We have evaluated the results of EDAR on 23 real and simulated data sets including short reads with 35 base pairs on each read and 454 reads with around 100–200 base pairs on each read. For all of the error corrected data, the error rate was dramatically reduced (by an average of 35-fold). We compared the quality of Velvet assembly using either our error-corrected data or raw data as input reads. We found that when the input reads were relatively long (for example the 85H09_ex, 47A01_ex and Gingivalis data with around 100bps/read), the error-corrected data resulted in a better assembly, as defined by fewer contigs, larger N50 scores, longer maximum contig lengths, and longer average contig length. The exception to this was for MW2 data.

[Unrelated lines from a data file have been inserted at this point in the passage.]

(* ===== verification/GoFields.v ===== *)
(** * GoFields: texts of words and decimal numbers

    How [Fields], [TrimSpace], [Atoi] and [ParseUint] read back what was written
    with [Join] and [Itoa]; searching for a byte. *)

From stdpp Require Import pretty.
From S2P Require Import Prelude GoStr GoText.
From Stdlib Require Import Ascii NArith.

Local Open Scope Z_scope.
Local Open Scope go_scope.

(** ** Searching for a byte *)

(** [strings.IndexByte] and [strings.LastIndexByte]. *)
Fixpoint index_byte (a : ascii) (l : list ascii) : option nat :=
  match l with [] => None | b :: l => if Ascii.eqb b a then Some O else S <$> index_byte a l end.
Fixpoint last_index_byte (a : ascii) (l : list ascii) : option nat :=
  match l with
  | [] => None
  | b :: l => match last_index_byte a l with Some n => Some (S n) | None => if Ascii.eqb b a then Some O else None end
  end.

Lemma index_byte_first a l l' : a ∉ l → index_byte a (l ++ a :: l') = Some (length l).
Proof.
  induction l as [|b l IH]; cbn; [by rewrite Ascii.eqb_refl|]. rewrite not_elem_of_cons. intros [Hne Hl].
  destruct (Ascii.eqb_spec b a); [done|]. by rewrite IH.
Qed.

Lemma last_index_byte_none a l : a ∉ l → last_index_byte a l = None.
Proof.
  induction l as [|b l IH]; cbn; [done|]. rewrite not_elem_of_cons. intros [Hne Hl]. rewrite IH by done.
  by destruct (Ascii.eqb_spec b a).
Qed.

Lemma last_index_byte_last a l l' : a ∉ l' → last_index_byte a (l ++ a :: l') = Some (length l).
Proof.
  intros Hl. induction l as [|b l IH]; cbn; [by rewrite (last_index_byte_none a l'), Ascii.eqb_refl|]. by rewrite IH.
Qed.

(** ** Words *)

(** An ASCII byte that is no space. *)
Definition plain (a : ascii) : Prop := (code a < 128)%N ∧ space1 a = false.
(** A non-empty text of such bytes. *)
Definition word (s : string) : Prop := to_chars s ≠ [] ∧ Forall plain (to_chars s).

#[export] Instance plain_dec a : Decision (plain a).
Proof. unfold plain. apply _. Defined.
#[export] Instance word_dec s : Decision (word s).
Proof. unfold word. apply _. Defined.

Lemma plain_space2 a b : plain a → space2 a b = false.
Proof. intros [Ha _]. unfold space2. destruct (N.eqb_spec (code a) 194); [lia|done]. Qed.
Lemma plain_space2_r a b : plain b → space2 a b = false.
Proof.
  intros [Hb _]. unfold space2. destruct (N.eqb_spec (code b) 133); [lia|]. destruct (N.eqb_spec (code b) 160); [lia|].
  by rewrite ?andb_false_r.
Qed.
Lemma plain_space3 a b c : plain a → space3 a b c = false.
Proof.
  intros [Ha _]. unfold space3. repeat (match goal with |- context [N.eqb (code a) ?n] => destruct (N.eqb_spec (code a) n); [lia|] end). done.
Qed.
Lemma plain_space3_r a b c : plain c → space3 a b c = false.
Proof.
  intros [Hc _]. unfold space3, in_rng.
  repeat match goal with |- context [N.eqb (code c) ?n] => destruct (N.eqb_spec (code c) n); [lia|] end.
  repeat match goal with |- context [N.leb ?n (code c)] => destruct (N.leb_spec n (code c)); [lia|] end.
  by rewrite ?andb_false_r.
Qed.

Lemma space_width_plain a l : plain a → space_width (a :: l) = O.
Proof.
  intros Ha. unfold space_width. rewrite (proj2 Ha). destruct l as [|b [|c l]]; [done|by rewrite plain_space2|by rewrite plain_space2, plain_space3].
Qed.

Lemma fields_word w cur l : Forall plain w → fields_chars 0 cur (w ++ l) = fields_chars 0 (reverse w ++ cur) l.
Proof.
  intros Hw. revert cur. induction Hw as [|a w Ha Hw IH]; intros cur; [done|]. cbn [app fields_chars].
  rewrite space_width_plain by done. rewrite IH. by rewrite reverse_cons, <- app_assoc.
Qed.

Lemma fields_space cur l : cur ≠ [] → fields_chars 0 cur (" "%char :: l) = reverse cur :: fields_chars 0 [] l.
Proof. intros Hc. cbn. by destruct cur. Qed.

Lemma fields_last w : w ≠ [] → Forall plain w → fields_chars 0 [] w = [w].
Proof.
  intros Hne Hw. pose proof (fields_word w [] [] Hw) as H. rewrite !app_nil_r in H. rewrite H. cbn.
  destruct (reverse w) eqn:E; [by apply (f_equal reverse) in E; rewrite reverse_involutive in E|]. by rewrite <- E, reverse_involutive.
Qed.

(** Words joined by spaces come apart again. *)
Lemma Fields_Join ws : Forall word ws → Fields (Join ws " ") = ws.
Proof.
  unfold Fields. induction 1 as [|w ws [Hne Hw] Hws IH]; [done|]. destruct ws as [|w' ws].
  - cbn [Join]. rewrite fields_last by done. cbn. by rewrite of_to_chars.
  - change (Join (w :: w' :: ws) " ") with (w +:+ " " +:+ Join (w' :: ws) " ").
    rewrite !to_chars_app. change (to_chars " ") with [" "%char]. cbn [app].
    rewrite (fields_word (to_chars w)) by done. rewrite app_nil_r, fields_space.
    + cbn [map]. rewrite reverse_involutive, of_to_chars. by f_equal.
    + intros E. apply (f_equal reverse) in E. by rewrite reverse_involutive in E.
Qed.

Lemma Join_ends w ws : Forall word (w :: ws) → ∃ a l b l', to_chars (Join (w :: ws) " ") = a :: l ∧ plain a ∧ to_chars (Join (w :: ws) " ") = l' ++ [b] ∧ plain b.
Proof.
  revert w. induction ws as [|w' ws IH]; intros w [[Hne Hw] Hws]%Forall_cons.
  - cbn [Join]. destruct (to_chars w) as [|a l] eqn:E; [done|]. exists a, l.
    destruct (@exists_last _ (a :: l)) as (l' & b & E'); [done|]. exists b, l'. apply Forall_cons in Hw as Hw'. destruct Hw' as [Ha _].
    rewrite E' in Hw. apply Forall_app in Hw as [_ [Hb _]%Forall_cons]. by split_and!.
  - destruct (IH w' Hws) as (_ & _ & b & l' & _ & _ & El & Hb).
    change (Join (w :: w' :: ws) " ") with (w +:+ " " +:+ Join (w' :: ws) " "). rewrite !to_chars_app, El.
    destruct (to_chars w) as [|a l] eqn:E; [done|]. apply Forall_cons in Hw as [Ha _].
    eexists a, _, b, _. split; [done|]. split; [done|]. split; [by rewrite !app_assoc|done].
Qed.

(** ** Trimming *)

Lemma strip_spaces sp2 sp3 p l : Forall (λ a, space1 a = true) p → strip sp2 sp3 (p ++ l) = strip sp2 sp3 l.
Proof. induction 1 as [|a p Ha Hp IH]; [done|]. cbn [app strip]. by rewrite Ha. Qed.

Lemma head_plain a l : plain a → head_space space2 space3 (a :: l) = false.
Proof. intros Ha. cbn. rewrite (proj2 Ha). destruct l as [|b [|c l]]; [done|by rewrite plain_space2|by rewrite plain_space2, plain_space3]. Qed.
Lemma head_plain_rev a l : plain a → head_space (λ b a, space2 a b) (λ c b a, space3 a b c) (a :: l) = false.
Proof. intros Ha. cbn. rewrite (proj2 Ha). destruct l as [|b [|c l]]; [done|by rewrite plain_space2_r|by rewrite plain_space2_r, plain_space3_r]. Qed.

(** A text between two plain bytes, padded with spaces. *)
Lemma TrimSpace_pad p a l b l' q : Forall (λ a, space1 a = true) p → Forall (λ a, space1 a = true) q → plain a → plain b → a :: l = l' ++ [b] →
  TrimSpace (of_chars (p ++ (a :: l) ++ q)) = of_chars (a :: l).
Proof.
  intros Hp Hq Ha Hb E. unfold TrimSpace, trim_chars, strip_left, strip_rev. rewrite to_of_chars, strip_spaces by done.
  rewrite (strip_id _ _ ((a :: l) ++ q)) by (cbn [app]; by apply head_plain).
  rewrite reverse_app, strip_spaces by (by apply Forall_reverse). rewrite E, reverse_app. cbn [reverse rev_append app].
  rewrite strip_id by (by apply head_plain_rev). change (b :: reverse l') with (reverse [b] ++ reverse l').
  by rewrite <- reverse_app, reverse_involutive.
Qed.

(** ** Decimal numbers *)

Definition digit_byte (a : ascii) : Prop := is_digit a = true.

Lemma digit_plain a : digit_byte a → plain a.
Proof.
  unfold digit_byte, is_digit, plain, space1, in_rng. rewrite andb_true_iff, !N.leb_le. intros [H1 H2]. split; [lia|].
  apply orb_false_iff. split; [|apply N.eqb_neq; lia]. apply andb_false_iff. right. apply N.leb_gt. lia.
Qed.

Lemma parse_dec_app l l' acc : Forall digit_byte l → ∃ n, parse_dec acc (l ++ l') = parse_dec n l' ∧ parse_dec acc l = Some n.
Proof.
  intros Hl. revert acc. induction Hl as [|a l Ha Hl IH]; intros acc; [by exists acc|]. cbn. rewrite Ha. apply IH.
Qed.

Lemma pretty_digit x : (x < 10)%N → is_digit (pretty_N_char x) = true ∧ Z.of_N (code (pretty_N_char x) - 48) = Z.of_N x.
Proof.
  intros Hx. assert (x = 0 ∨ x = 1 ∨ x = 2 ∨ x = 3 ∨ x = 4 ∨ x = 5 ∨ x = 6 ∨ x = 7 ∨ x = 8 ∨ x = 9)%N as H by lia.
  by repeat destruct H as [->|H]; [..|subst].
Qed.

Lemma pretty_go_digits x : ∀ s, ∃ ds, to_chars (pretty_N_go x s) = ds ++ to_chars s ∧ Forall digit_byte ds ∧
  ((0 < x)%N → ds ≠ []) ∧ ∀ l, parse_dec 0 (ds ++ l) = parse_dec (Z.of_N x) l.
Proof.
  induction (N.lt_wf_0 x) as [x _ IH]; intros s. destruct (decide (x = 0)%N) as [->|Hx].
  { exists []. rewrite pretty_N_go_0. by split_and!. }
  rewrite pretty_N_go_step by lia. destruct (IH (x `div` 10)%N ltac:(apply N.div_lt; lia) (String (pretty_N_char (x `mod` 10)) s)) as (ds & E & Hd & _ & Hp).
  pose proof (N.mod_lt x 10 ltac:(done)) as Hm. destruct (pretty_digit _ Hm) as [Hdig Hval].
  exists (ds ++ [pretty_N_char (x `mod` 10)]). rewrite E. split_and!.
  - by rewrite <- app_assoc.
  - apply Forall_app. by repeat constructor.
  - intros _ H%app_nil. by destruct H.
  - intros l. rewrite <- app_assoc, Hp. cbn [app parse_dec]. rewrite Hdig, Hval. f_equal. pose proof (N.div_mod x 10 ltac:(done)). lia.
Qed.

Lemma pretty_N_digits (x : N) : ∃ ds, to_chars (pretty x) = ds ∧ ds ≠ [] ∧ Forall digit_byte ds ∧ parse_dec 0 ds = Some (Z.of_N x).
Proof.
  unfold pretty, pretty_N. destruct (decide (x = 0)%N) as [->|Hx]; [eexists; by repeat constructor|].
  destruct (pretty_go_digits x "") as (ds & E & Hd & Hne & Hp). exists ds. cbn in E. rewrite app_nil_r in E.
  split_and!; [done|apply Hne; lia|done|]. specialize (Hp []). rewrite app_nil_r in Hp. by rewrite Hp.
Qed.

Lemma Itoa_shape z : ∃ ds, to_chars (Itoa z) = (if z <? 0 then ["-"%char] else []) ++ ds ∧ ds ≠ [] ∧ Forall digit_byte ds ∧
  parse_dec 0 ds = Some (Z.abs z).
Proof.
  destruct (pretty_N_digits (Z.to_N (Z.abs z))) as (ds & E & Hne & Hd & Hp). rewrite Z2N.id in Hp by lia. exists ds. split; [|done].
  rewrite <- E. unfold Itoa, pretty at 1, pretty_Z. by destruct z.
Qed.

Lemma digit_no_sign a : digit_byte a → Ascii.eqb a "-" = false ∧ Ascii.eqb a "+" = false.
Proof. intros Ha. split; apply Ascii.eqb_neq; by intros ->. Qed.

Lemma Atoi_Itoa z : in_int64 z = true → Atoi (Itoa z) = Some z.
Proof.
  intros Hz. destruct (Itoa_shape z) as (ds & E & Hne & Hd & Hp). unfold Atoi. rewrite E. destruct ds as [|a l]; [done|].
  apply Forall_cons in Hd as [Ha _]. destruct (digit_no_sign a Ha) as [H1 H2].
  destruct (Z.ltb_spec z 0) as [H|H]; cbn [app]; [change (Ascii.eqb "-" "-") with true|rewrite H1, H2]; cbn [mbind option_bind]; rewrite Hp; cbn.
  - by rewrite Z.abs_neq, Z.opp_involutive, Hz by lia.
  - by rewrite Z.abs_eq, Hz by lia.
Qed.

Lemma ParseUint10_Itoa z : 0 <= z <= max_uint64 → ParseUint10 (Itoa z) = Some z.
Proof.
  intros Hz. destruct (Itoa_shape z) as (ds & E & Hne & Hd & Hp). unfold ParseUint10. rewrite E, (proj2 (Z.ltb_ge _ _) (proj1 Hz)). destruct ds as [|a l]; [done|].
  cbn [app]. rewrite Hp. cbn. by rewrite Z.abs_eq, (proj2 (Z.leb_le _ _) (proj2 Hz)) by lia.
Qed.

(** The bytes of a number. *)
Lemma Itoa_bytes z : Forall (λ a, digit_byte a ∨ a = "-"%char) (to_chars (Itoa z)).
Proof.
  destruct (Itoa_shape z) as (ds & -> & _ & Hd & _). apply Forall_app. split; [destruct (z <? 0); repeat constructor; by right|].
  eapply Forall_impl; [done|]. by left.
Qed.

Lemma word_Itoa z : word (Itoa z).
Proof.
  split.
  - destruct (Itoa_shape z) as (ds & -> & Hne & _). destruct (z <? 0); [done|]. exact Hne.
  - eapply Forall_impl; [apply Itoa_bytes|]. cbn. intros a [Ha| ->]; [by apply digit_plain|done].
Qed.

Lemma not_elem_of_Itoa a z : is_digit a = false → a ≠ "-"%char → a ∉ to_chars (Itoa z).
Proof.
  intros Ha Hm Hin. pose proof (Itoa_bytes z) as H. rewrite Forall_forall in H. destruct (H a Hin) as [Hd| ->]; [|done].
  unfold digit_byte in Hd. congruence.
Qed.

Lemma not_elem_of_Join a ws : a ≠ " "%char → Forall (λ w, a ∉ to_chars w) ws → a ∉ to_chars (Join ws " ").
Proof.
  intros Ha. induction 1 as [|w ws Hw Hws IH]; [by apply not_elem_of_nil|]. destruct ws as [|w' ws]; [done|].
  change (Join (w :: w' :: ws) " ") with (w +:+ " " +:+ Join (w' :: ws) " "). rewrite !to_chars_app, !not_elem_of_app. split; [done|]. split; [|done].
  change (to_chars " ") with [" "%char]. by rewrite list_elem_of_singleton.
Qed.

For very short reads, like the MW2 data set with 35 base pairs per read, our algorithm improves the data quality as defined by the error rate and fraction of fragments containing errors. However, the results for Velvet assembly with k = 23 are better for the raw, uncorrected read data. This is likely due to the fact that our algorithm performs error correction by removing errors from each read and splitting reads into shorter read fragments. Those fragments that are shorter than Velvet's k-mer length are ignored during the assembly. Thus splitting already small fragments may add an additional challenge to the assembly process. With the error detection and removal approach, there is an inherent tradeoff between read accuracy and read length in generating a good assembly. As our error detection algorithm has very high accuracy in identifying error regions (covers 99% of errors for the tested data sets), utilizing existing error correction algorithms (Chaisson et al., 2004; Chaisson and Pevzner, 2008) on these regions instead of splitting reads may further improve reads' quality and facilitate assembly effort for very short read lengths. However next generation sequencing companies, like Illumina/Solexa, are expected to generate longer reads (>50bps) with their coming new sequencing techniques (Voelkerding et al., 2009). This will reduce the extremely short fragments generated by EDAR. In addition, assembly algorithms which can utilize all read fragment information (long or short) may also have better assembly results using our error-corrected data.
Our algorithm can be applied to improve data quality in any large-scale genomic shotgun sequencing project in which target genomes or genomic regions are repeatedly sampled with sequencing reads positioned at random with high redundancy. The algorithm is robust even when the error rate for the input reads is relatively high (more than 3%). In addition, the algorithm framework can be extended to help detect polymorphisms and repeats given proper thresholds are provided for each category of k-mers.
Footnotes
Disclosure Statement
No competing financial interests exist.